Task item =>
Give the number of lines in the data below where the string "setIfNull" occurs, and nothing else.

(Extracted records)
■ ■ ■ ■

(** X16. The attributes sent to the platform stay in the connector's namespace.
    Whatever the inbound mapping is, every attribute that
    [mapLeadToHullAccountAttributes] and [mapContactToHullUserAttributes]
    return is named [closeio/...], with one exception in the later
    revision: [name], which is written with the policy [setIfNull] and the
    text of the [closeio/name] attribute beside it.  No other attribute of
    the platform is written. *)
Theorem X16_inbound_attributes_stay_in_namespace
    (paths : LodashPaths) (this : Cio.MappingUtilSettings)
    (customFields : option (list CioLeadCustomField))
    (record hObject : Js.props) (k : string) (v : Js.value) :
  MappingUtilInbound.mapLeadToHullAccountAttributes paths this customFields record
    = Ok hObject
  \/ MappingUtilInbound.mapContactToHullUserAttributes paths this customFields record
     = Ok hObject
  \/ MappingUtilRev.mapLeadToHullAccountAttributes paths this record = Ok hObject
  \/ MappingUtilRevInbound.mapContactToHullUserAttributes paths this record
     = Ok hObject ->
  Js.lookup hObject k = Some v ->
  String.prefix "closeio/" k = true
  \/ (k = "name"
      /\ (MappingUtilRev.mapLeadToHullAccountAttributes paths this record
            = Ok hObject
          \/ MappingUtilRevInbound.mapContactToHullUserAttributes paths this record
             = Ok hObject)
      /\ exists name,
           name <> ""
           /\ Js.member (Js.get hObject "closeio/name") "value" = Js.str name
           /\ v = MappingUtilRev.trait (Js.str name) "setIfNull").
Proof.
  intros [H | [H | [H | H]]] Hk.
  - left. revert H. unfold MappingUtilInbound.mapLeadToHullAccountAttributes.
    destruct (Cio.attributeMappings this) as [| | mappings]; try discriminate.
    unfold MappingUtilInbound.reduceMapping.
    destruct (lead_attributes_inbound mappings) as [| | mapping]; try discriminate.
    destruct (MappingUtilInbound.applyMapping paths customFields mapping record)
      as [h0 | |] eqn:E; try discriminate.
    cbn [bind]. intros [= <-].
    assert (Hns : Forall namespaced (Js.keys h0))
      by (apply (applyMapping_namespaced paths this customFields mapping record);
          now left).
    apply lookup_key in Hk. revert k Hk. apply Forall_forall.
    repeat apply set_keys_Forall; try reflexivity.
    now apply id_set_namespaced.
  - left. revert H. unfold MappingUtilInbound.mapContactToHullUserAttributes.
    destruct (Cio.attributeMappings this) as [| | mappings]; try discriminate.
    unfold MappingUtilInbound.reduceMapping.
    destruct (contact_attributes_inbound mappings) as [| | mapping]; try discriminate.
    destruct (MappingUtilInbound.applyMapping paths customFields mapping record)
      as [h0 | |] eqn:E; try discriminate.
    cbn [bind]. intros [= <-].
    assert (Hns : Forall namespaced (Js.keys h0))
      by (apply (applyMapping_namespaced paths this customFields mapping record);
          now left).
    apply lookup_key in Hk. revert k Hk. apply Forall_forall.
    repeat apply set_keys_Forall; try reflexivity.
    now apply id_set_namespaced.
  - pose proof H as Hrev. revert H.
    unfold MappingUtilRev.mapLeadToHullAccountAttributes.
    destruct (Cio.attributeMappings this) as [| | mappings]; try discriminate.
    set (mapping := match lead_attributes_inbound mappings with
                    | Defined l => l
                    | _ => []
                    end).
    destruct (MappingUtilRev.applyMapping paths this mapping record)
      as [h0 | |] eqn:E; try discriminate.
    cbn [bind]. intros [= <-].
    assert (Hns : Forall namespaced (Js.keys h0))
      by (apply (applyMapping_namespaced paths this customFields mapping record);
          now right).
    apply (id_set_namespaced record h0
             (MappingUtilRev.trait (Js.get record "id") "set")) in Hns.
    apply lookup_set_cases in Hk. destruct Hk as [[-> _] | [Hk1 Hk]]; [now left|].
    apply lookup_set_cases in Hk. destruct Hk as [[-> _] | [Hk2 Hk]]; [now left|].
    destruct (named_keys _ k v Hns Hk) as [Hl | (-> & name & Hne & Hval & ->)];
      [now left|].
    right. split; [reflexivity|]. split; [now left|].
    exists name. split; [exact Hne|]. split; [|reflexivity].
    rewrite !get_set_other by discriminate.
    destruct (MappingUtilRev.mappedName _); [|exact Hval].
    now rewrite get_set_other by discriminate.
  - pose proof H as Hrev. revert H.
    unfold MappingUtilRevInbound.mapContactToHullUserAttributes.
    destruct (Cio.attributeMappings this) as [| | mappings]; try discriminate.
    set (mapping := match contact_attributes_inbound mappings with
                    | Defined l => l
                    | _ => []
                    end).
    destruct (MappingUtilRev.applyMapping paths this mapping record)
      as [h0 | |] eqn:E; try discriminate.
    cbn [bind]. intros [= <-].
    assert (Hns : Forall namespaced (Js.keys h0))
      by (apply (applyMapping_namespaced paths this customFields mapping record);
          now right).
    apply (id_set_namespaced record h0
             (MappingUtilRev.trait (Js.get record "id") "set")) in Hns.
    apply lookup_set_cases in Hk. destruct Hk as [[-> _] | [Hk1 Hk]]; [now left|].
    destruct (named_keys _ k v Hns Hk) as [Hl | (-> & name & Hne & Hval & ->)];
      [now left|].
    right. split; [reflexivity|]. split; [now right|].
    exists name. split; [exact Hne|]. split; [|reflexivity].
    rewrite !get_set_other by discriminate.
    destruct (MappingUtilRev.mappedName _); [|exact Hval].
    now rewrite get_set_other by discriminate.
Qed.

■ ■ ■ ■

Answer to the exercise =>
2